» **What you need to do**: Provide only the number of lines below in which the string "From" occurs.

» **Material supplied**:

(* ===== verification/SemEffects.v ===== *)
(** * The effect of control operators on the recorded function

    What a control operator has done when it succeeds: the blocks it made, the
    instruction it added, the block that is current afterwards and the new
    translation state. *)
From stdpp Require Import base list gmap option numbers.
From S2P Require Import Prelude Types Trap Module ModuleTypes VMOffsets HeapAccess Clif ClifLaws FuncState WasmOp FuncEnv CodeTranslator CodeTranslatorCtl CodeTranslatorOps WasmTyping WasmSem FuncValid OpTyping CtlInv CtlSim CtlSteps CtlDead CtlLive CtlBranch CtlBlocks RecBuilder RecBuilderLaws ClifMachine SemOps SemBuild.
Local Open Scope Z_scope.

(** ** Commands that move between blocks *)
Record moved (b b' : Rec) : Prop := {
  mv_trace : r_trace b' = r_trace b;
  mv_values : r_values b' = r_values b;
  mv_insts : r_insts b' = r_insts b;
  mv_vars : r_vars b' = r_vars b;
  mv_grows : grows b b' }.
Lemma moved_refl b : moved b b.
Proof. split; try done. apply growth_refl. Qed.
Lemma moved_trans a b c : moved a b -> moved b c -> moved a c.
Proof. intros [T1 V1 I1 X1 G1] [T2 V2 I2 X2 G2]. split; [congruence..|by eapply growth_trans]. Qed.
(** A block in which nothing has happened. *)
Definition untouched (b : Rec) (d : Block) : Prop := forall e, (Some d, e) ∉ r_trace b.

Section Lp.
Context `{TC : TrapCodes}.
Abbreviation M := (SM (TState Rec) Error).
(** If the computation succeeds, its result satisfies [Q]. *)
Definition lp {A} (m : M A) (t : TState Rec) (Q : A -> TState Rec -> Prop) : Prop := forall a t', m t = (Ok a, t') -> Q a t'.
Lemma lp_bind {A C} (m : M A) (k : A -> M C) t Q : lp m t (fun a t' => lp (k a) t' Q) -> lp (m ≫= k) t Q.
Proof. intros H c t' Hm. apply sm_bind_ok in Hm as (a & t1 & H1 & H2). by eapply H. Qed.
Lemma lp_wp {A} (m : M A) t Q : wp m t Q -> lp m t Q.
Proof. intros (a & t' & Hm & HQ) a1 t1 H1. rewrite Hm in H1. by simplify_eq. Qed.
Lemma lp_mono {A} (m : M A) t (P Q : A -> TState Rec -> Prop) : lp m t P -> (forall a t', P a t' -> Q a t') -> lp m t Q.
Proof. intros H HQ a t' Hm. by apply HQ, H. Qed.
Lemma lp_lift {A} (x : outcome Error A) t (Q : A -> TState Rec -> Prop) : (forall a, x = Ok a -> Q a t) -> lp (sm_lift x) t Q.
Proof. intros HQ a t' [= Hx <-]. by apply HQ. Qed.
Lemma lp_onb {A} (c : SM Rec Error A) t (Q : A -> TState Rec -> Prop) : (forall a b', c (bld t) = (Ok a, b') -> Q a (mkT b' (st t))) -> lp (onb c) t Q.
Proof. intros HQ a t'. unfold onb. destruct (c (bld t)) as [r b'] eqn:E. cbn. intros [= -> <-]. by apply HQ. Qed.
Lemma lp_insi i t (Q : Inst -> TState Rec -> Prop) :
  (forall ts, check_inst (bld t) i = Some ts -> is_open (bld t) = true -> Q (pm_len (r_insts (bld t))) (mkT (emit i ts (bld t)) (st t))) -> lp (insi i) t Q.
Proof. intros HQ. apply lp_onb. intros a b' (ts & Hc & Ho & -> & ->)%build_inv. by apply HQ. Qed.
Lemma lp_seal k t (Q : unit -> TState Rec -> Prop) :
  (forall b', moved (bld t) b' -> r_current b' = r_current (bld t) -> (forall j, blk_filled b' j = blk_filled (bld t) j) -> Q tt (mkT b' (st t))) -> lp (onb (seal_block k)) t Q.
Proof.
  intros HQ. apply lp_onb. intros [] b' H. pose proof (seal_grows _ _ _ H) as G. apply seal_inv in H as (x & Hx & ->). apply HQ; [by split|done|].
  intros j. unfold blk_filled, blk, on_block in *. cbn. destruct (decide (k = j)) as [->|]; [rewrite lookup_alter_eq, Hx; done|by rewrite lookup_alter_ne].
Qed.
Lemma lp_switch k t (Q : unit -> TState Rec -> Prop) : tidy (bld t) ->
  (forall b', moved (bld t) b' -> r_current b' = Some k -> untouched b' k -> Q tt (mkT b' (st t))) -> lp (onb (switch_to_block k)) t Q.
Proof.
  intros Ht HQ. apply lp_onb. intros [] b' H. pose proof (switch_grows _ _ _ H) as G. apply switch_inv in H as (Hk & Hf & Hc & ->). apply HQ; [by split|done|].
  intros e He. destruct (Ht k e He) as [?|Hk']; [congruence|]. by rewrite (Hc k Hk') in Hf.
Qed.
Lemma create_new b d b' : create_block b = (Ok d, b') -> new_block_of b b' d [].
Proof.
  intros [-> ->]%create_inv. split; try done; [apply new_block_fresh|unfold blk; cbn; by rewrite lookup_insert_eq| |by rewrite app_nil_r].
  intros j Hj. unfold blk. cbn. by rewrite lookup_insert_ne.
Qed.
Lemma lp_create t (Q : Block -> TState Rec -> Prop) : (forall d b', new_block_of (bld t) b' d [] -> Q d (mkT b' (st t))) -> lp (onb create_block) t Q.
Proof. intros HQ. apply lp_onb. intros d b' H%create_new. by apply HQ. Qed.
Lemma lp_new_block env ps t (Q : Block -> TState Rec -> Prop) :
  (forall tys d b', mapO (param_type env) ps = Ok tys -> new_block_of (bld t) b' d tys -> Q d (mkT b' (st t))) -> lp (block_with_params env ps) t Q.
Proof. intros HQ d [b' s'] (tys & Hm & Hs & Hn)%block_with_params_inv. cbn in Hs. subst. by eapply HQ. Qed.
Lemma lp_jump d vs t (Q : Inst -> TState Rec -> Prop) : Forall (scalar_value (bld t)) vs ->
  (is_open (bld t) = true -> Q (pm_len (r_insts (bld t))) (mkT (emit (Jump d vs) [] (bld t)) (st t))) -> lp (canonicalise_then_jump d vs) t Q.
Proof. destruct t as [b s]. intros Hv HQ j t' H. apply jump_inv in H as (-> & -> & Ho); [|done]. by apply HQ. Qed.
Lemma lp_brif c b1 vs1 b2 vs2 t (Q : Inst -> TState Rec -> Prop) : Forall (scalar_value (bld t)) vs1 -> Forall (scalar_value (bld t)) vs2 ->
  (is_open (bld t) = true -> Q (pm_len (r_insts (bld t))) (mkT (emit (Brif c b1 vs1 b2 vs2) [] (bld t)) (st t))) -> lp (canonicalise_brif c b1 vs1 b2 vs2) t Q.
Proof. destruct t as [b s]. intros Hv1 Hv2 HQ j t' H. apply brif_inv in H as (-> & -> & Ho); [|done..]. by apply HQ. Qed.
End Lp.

» **Answer section**: 2